Like video, television sound has dramatically changed since network TV’s early days when 7.5kHz monaural landline telco television network audio bandwidth was the prime-time norm. State-of-the-art early quad machine audio such as the Ampex VR-1000 was 50Hz to 10Khz at 50dB s/n with 3-percent RMS distortion. Later, the most advanced high-band Quad machines achieved 50Hz to 15KHz monaural audio at 55dB s/n. Satellites brought 15KHz national network audio to stations in the 1970s.
A rare few music programs were simulcast in stereo on local FM stations until multichannel television sound (MTS), the U.S. standard for stereo broadcast, was authorized by the FCC in 1984. By 1985, approximately 70 TV stations in the U.S. were broadcasting MTS. Not all TV stations broadcast in stereo, so a disclaimer graphic reading “In Stereo where available” appeared at the beginning of most network programs for several following years. By the 1990s, analog television audio had reached its plateau until DTV opened new opportunities for more dramatic sound improvements.

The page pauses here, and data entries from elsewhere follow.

(* ===== verification/Programs.v ===== *)
(** * Programs.v: main of NewsCache, NewsCacheClean and updatenews

    src/NewsCache.cc, src/NewsCacheClean.cc and src/updatenews.cc from the command line
    to the work of the program.  The options are the list getopt_long gives;
    [extra] tells that there are arguments behind them. *)
From S2P Require Import Prelude Text Matching ServerList.
From S2P Require Import AccessList.
From S2P Require Import Config.
From S2P Require Import Clean.
From S2P Require Import Updatenews.
From S2P Require Import Nntpd.
From S2P Require Import Process.
From Stdlib Require Import Sorting.Sorted.

Section programs.
Context {sys : System} {resolver : Resolver}.
Variable cmnd : bytes.
Definition lines (l : list string) : bytes := concat (map (fun s => bs s ++ [LF]) l).

Definition version : bytes := PACKAGE ++ bs " " ++ VERSION ++ [LF].

(** ** NewsCache *)
Definition newscache_usage : bytes := lines
  ["       -h, --help"; "              Show summary of options."; "";
   "       -v, --version"; "              Show version of program."; "";
   "       -f --fqdn"; "              Print what newscache thinks is the fully qualified domain  name."; "";
   "       -c --configuration config-file"; "";
   "       -i --inetd"; "              newscache is used with inetd and read from stdin."; "";
   "       -d --debug"; "              Do not detach."; "";
   "       -p --print-parameter"; "              Print current parameter settings."; "";
   "       -o --configurtion-options"; "              Print all options specified in the configure phase."]%string.

Record nc_opts := NcOpts { config_file : bytes; opt_inetd : bool; opt_debug : bool; opt_print_para : bool; opt_config_options : bool }.

Fixpoint nc_options (opts : list (ascii * bytes)) (o : nc_opts) (aerr : bool) : prog (nc_opts * bool) :=
  match opts with
  | [] => go (o, aerr)
  | (c, optarg) :: opts =>
      if bool_decide (c = "v"%char) then act (Out version) >>> exit 0
      else if bool_decide (c = "f"%char) then act (Out (fqdn ++ [LF])) >>> exit 0
      else if bool_decide (c = "h"%char) then
        act (Out (bs "Usage: " ++ cmnd ++ bs " [options]" ++ [LF] ++ newscache_usage)) >>> exit 0
      else if bool_decide (c = "c"%char) then
        nc_options opts (NcOpts optarg (opt_inetd o) (opt_debug o) (opt_print_para o) (opt_config_options o)) aerr
      else if bool_decide (c = "i"%char) then
        nc_options opts (NcOpts (config_file o) true (opt_debug o) (opt_print_para o) (opt_config_options o)) aerr
      else if bool_decide (c = "d"%char) then
        nc_options opts (NcOpts (config_file o) (opt_inetd o) true (opt_print_para o) (opt_config_options o)) aerr
      else if bool_decide (c = "p"%char) then
        nc_options opts (NcOpts (config_file o) (opt_inetd o) (opt_debug o) true (opt_config_options o)) aerr
      else if bool_decide (c = "o"%char) then
        nc_options opts (NcOpts (config_file o) (opt_inetd o) (opt_debug o) (opt_print_para o) true) aerr
      else nc_options opts o true
  end.

Definition usage_error {A} (usage : bytes) : prog A := die (bs "Usage: " ++ cmnd ++ bs " [options]" ++ [LF] ++ usage) 1.

(** What main comes to: nnrpd on the standard input, or the loop of nntpd; with the
    host name it uses. *)
Inductive served := ServeInetd (c : Config) (nntp_hostname : bytes) | ServeDaemon (c : Config) (nntp_hostname : bytes).

Definition detach (debug : bool) : prog unit :=
  if debug then go tt else
  match fork with
  | ForkFails => act (Err (bs "cannot fork" ++ [LF]))
  | ForkParent => exit 0
  | ForkChild => if negb setsid_ok then act (Err (bs "setsid failed" ++ [LF])) >>> exit 1 else act SetSid >>> act CloseStd
  end.

Definition newscache_main (opts : list (ascii * bytes)) (extra : bool) : prog served :=
  r <-- nc_options opts (NcOpts default_config false false false false) false ;
  let '(o, aerr) := r in
  if aerr || extra then usage_error newscache_usage else
  c <-- read_config (config_file o) ;
  if opt_print_para o then
    act (Out (bs "# This output is generated with newscache -p" ++ [LF])) >>> act (Out (print_config c)) >>> exit 0
  else if opt_config_options o then
    act (Out (concat (map (fun x => x ++ bs " ") ConfigurationOptions) ++ [LF])) >>> exit 0
  else if opt_inetd o || match ServerType c with inetd => true | standalone => false end then
    (if getuid =? CONF_UIDROOT then setugid (c_strg c Username) (c_strg c Groupname) else go tt) >>>
    go (ServeInetd c (c_strg c Hostname))
  else
    detach (opt_debug o) >>> nntpd_start c >>> go (ServeDaemon c (c_strg c Hostname)).

(** ** NewsCacheClean *)
Definition clean_usage : bytes := lines
  ["       -h, --help"; "              Show summary of options."; "";
   "       -v, --version"; "              Show version of program."; "";
   "       -c --configuration config-file"; "";
   "       -s --statistic"; "              Show statistic informations."; "";
   "       -p --print-purgetable"; "              Print the sorted purge table."; "";
   "       -t --try"; "              Try, not really removing files."]%string.

Record clean_opts := CleanOpts { conffile : bytes; o_stat : bool; try_flag : bool; p_flag : bool }.
Fixpoint clean_options (opts : list (ascii * bytes)) (o : clean_opts) (aerr : bool) : prog (clean_opts * bool) :=
  match opts with
  | [] => go (o, aerr)
  | (c, optarg) :: opts =>
      if bool_decide (c = "v"%char) then act (Out version) >>> exit 0
      else if bool_decide (c = "h"%char) then act (Out (bs "Usage: " ++ cmnd ++ [LF] ++ clean_usage ++ [LF])) >>> exit 0
      else if bool_decide (c = "c"%char) then clean_options opts (CleanOpts optarg (o_stat o) (try_flag o) (p_flag o)) aerr
      else if bool_decide (c = "s"%char) then clean_options opts (CleanOpts (conffile o) true (try_flag o) (p_flag o)) aerr
      else if bool_decide (c = "t"%char) then clean_options opts (CleanOpts (conffile o) (o_stat o) true (p_flag o)) aerr
      else if bool_decide (c = "p"%char) then clean_options opts (CleanOpts (conffile o) (o_stat o) (try_flag o) true) aerr
      else clean_options opts o true
  end.

(** Entry::print *)
Definition print_entry (e : Entry) : bytes := Path e ++ bs " " ++ dec (atime e) ++ bs " " ++ dec (blocks e) ++ bs " " ++ [LF].
Definition purge_line : bytes := bs "---------------- Purge table ----------------" ++ [LF].

(** The files main removed, and _blocks. *)
Record cleaned := Cleaned { removed : list Entry; blocks_left : Z }.

(** main; [root] is the spool directory, [sort] is std::sort with sort_entries. *)
Definition clean_main (root : node) (sort : list Entry -> list Entry) (unlink_ok rmdir_ok : bytes -> bool)
    (opts : list (ascii * bytes)) (extra : bool) : prog cleaned :=
  r <-- clean_options opts (CleanOpts default_config false false false) false ;
  let '(o, aerr) := r in
  if aerr || extra then usage_error clean_usage else
  c <-- read_config (conffile o) ;
  set_nice c >>>
  (if negb (chdir_ok (c_strg c SpoolDirectory)) then exit 1 else act (Chdir (c_strg c SpoolDirectory))) >>>
  (if getuid =? CONF_UIDROOT then setugid (c_strg c Username) (c_strg c Groupname) else go tt) >>>
  let found := clean root (bs ".") root in
  let es := sort found in
  (if p_flag o then act (Out (purge_line ++ concat (map print_entry es) ++ purge_line)) else go tt) >>>
  (if negb (try_flag o) && negb (is_int (max_blocks c)) then crash "signed overflow" else go tt) >>>
  let '(gone, n, st) := if try_flag o then ([], total found, no_statistic)
                        else remove_elements unlink_ok rmdir_ok (max_blocks c) es (total found) no_statistic in
  (if o_stat o then act (Out (print_statistic st)) else go tt) >>>
  go (Cleaned gone n).

(** ** updatenews *)
Definition updatenews_usage : bytes := lines
  ["       -h, --help"; "              Show summary of options."; "";
   "       -v, --version"; "              Show version of program."; "";
   "       -c --configuration config-file"; ""; "       -a --active"; "";
   "       -g --group"; "              Prefetch articles."; "";
   "       -o --over"; "              Prefetch overview database."; "";
   "       -l --lock-groups"; "              Lock newsgroup, when prefetching."; "";
   "       -w --workers"; "              Prefetch # newsgroups at once."]%string.

(** main, up to the call of update: the flags and the configuration. *)
Definition updatenews_main (opts : list (ascii * bytes)) (extra : bool) : prog (Z * Config) :=
  match parse_options opts 0 false None false with
  | print_version => act (Out version) >>> exit 0
  | print_help => act (Out (bs "Usage: " ++ cmnd ++ [LF] ++ updatenews_usage ++ [LF])) >>> exit 0
  | print_usage => usage_error updatenews_usage
  | run_with flags conf =>
      if extra then usage_error updatenews_usage else
      c <-- read_config (default default_config conf) ;
      let c := set_lists (clnts c) (map update_entry (srvrs c)) c in
      (if getuid =? CONF_UIDROOT then setugid (c_strg c Username) (c_strg c Groupname) else go tt) >>>
      go (flags, c)
  end.
End programs.

(** ** Whose rights the programs use *)
Section rights.
Context {sys : System} {resolver : Resolver}.
Variable cmnd : bytes.

(** The ids of the user and the group of the configuration, from any ids before. *)
Definition dropped (c : Config) (es : list effect) : Prop :=
  exists uid gid, user_id (c_strg c Username) = Some uid /\ group_id (c_strg c Groupname) = Some gid /\
    forall i, ids_after i es = Ids uid uid gid gid.

Lemma dropped_app c es1 es2 : dropped c es2 -> dropped c (es1 ++ es2).
Proof. intros (u & g & E1 & E2 & H). exists u, g. split_and!; [done|done|]. intros i. by rewrite ids_after_app. Qed.

Lemma dropped_before c es1 es2 : dropped c es1 -> Forall (fun e => match e with SetUid _ | SetGid _ => False | _ => True end) es2 ->
  dropped c (es1 ++ es2).
Proof.
  intros (u & g & E1 & E2 & H) Hf. exists u, g. split_and!; [done|done|]. intros i. rewrite ids_after_app. rewrite H.
  clear -Hf. induction Hf as [|e es He _ IH]; [done|]. by destruct e.
Qed.

(** [if (getuid() == CONF_UIDROOT) setugid(...)] *)
Lemma root_drops c es u : getuid = CONF_UIDROOT -> c_strg c Username <> [] -> c_strg c Groupname <> [] ->
  (if getuid =? CONF_UIDROOT then setugid (c_strg c Username) (c_strg c Groupname) else go tt) = (es, Go u) -> dropped c es.
Proof.
  intros Hr Hu Hg H. rewrite Hr in H. cbn match in H. by destruct (setugid_ids _ _ _ _ H) as [_ Hi]; apply Hi.
Qed.

Lemma nc_options_go opts o aerr es r : nc_options cmnd opts o aerr = (es, Go r) -> es = [].
Proof.
  revert o aerr. induction opts as [|[c a] opts IH]; intros o aerr H; cbn [nc_options] in H; [by go_inv H|].
  repeat (case_match; [first [by go_inv H | by eapply IH]|]). by eapply IH.
Qed.
Lemma detach_go debug es u : detach debug = (es, Go u) -> Listen ∉ es.
Proof.
  unfold detach. intros H. destruct debug; [go_inv H; apply not_elem_of_nil|]. destruct fork; [| |by go_inv H].
  - go_inv H. by intros ?%list_elem_of_singleton.
  - go_inv H. cbn [app]. rewrite !not_elem_of_cons. split_and!; [done|done|apply not_elem_of_nil].
Qed.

Today’s TV viewers are listening more closely than ever before. Viewers/listeners fall into one of three categories. One is the audiophile, who may be listening on an expensive Dolby 5.1 or 7.1 THX or similarly approved high-powered home theater audio system. The second is the viewer listening with a less expensive home theater system with external amps and speakers, in stereo, 5.1 or 7.1. The third is the average viewer listening with the standard speakers and amplifier built into their TV display. Most modern off-the-shelf big screen TVs incorporate excellent built-in sound systems.
Lo-Fi pictures and audio
Common in last century’s NTSC CRT TV sets was a 2in or 3in speaker driven by a small audio amp circuit at about 3-percent distortion. These low-fidelity, limited dynamic range sound systems required a completely different sound mix than today’s DTV displays and home theater systems. Whispering scenes in soap operas, interrupted by some of the industy’s loudest and most compressed commercials, exasperated the situation and irritated viewers.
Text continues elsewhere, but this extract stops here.